1/Tell us about the ground clearance of your car: what lift, if any. Of course, tell us if your car has been specifically modified to cope with water.

Stock 2013 H6 OB except 0.5" spacers and 28.5 vs 27.5 tires (nominal numbers). Total actual lift is about 20mm over stock. Less than an inch for sure.

2/How deep you go without much concern? Either depth or a recognizable point on car.

Luckily, all the water I have had to cross has been 6-12" deep. I consider up to the rocker panel to be my "standard" zone.

3/How deep you would go with some extra prep (covering the front, stopping fans, etc).

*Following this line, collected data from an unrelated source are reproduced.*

(** X17 after the scan of five symbols, 300 seconds later: the three
    symbols alerted are counted. *)
Lemma status_counts_cooldowns_witness :
  (exists syms,
      NoDup syms
      /\ recent_alerts (monitor_status true (scan_time + 300) five_scan.2)
         = length syms
      /\ forall sym, sym ∈ syms
                     <-> should_skip (_last_alert_time five_scan.2) sym
                           (scan_time + 300) = true)
  /\ telegram_configured (monitor_status true (scan_time + 300) five_scan.2)
     = configured five_scan.2
  /\ coins_monitored (monitor_status true (scan_time + 300) five_scan.2)
     = length (MONITOR_COINS five_scan.2).
Proof.
  apply (status_counts_cooldowns true (scan_time + 300) five_scan.2).
  vm_compute. discriminate.
Defined.

(** X19 at the module's first state, with iShares unreachable: the answer
    is 503 and the cache stays empty. *)
Lemma russell2000_sound_witness :
  cache_sound
    (russell2000 NoAnswer scan_time scan_time
       {| _russell_cache := None; _russell_cache_time := 0 |}).2
  /\ (russell2000 NoAnswer scan_time scan_time
        {| _russell_cache := None; _russell_cache_time := 0 |}).2
     = {| _russell_cache := None; _russell_cache_time := 0 |}.
Proof.
  destruct (russell2000_sound NoAnswer scan_time scan_time
              {| _russell_cache := None; _russell_cache_time := 0 |} I)
    as (Hsound & _ & _ & Hfail).
  split; [exact Hsound|]. apply Hfail. reflexivity.
Defined.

Haven't had to consider this question seriously. The one time I was maybe up to 15" was just a spot on a foot deep crossing. Deep water in the US Southwest is rare and seasonal and thus usually easy to avoid on almost every trail.

4/What is the deepest you would do after the best prep you can do? This assumes your other options are dismal enough to make the risk worth taking.

On paper, I have thought up to 18" without drama, 2' at most but, again, have not had a reason to give this issue much thought. However, there are a couple of trails I might at some point do that require doing so.

5/Any surprising mishaps that should not have happened but did?

Well, yeah, car shut off after a prolonged drive in water when I still freaked out about a scratch more than two years ago. Restarted. No issue was found. Then same story after a watery/muddy forest trail. I was told that the culprit was poorly installed transmission harness at the factory. Since then no extensive use in water but the car did fine on the crossing where water was briefly over a foot and in up to a foot on other occasions. While this issue never cost me a dollar, it did ruin a day on one occasion and two on the other and it thus prevented me from driving some really nice trails because I was not sure what was going on.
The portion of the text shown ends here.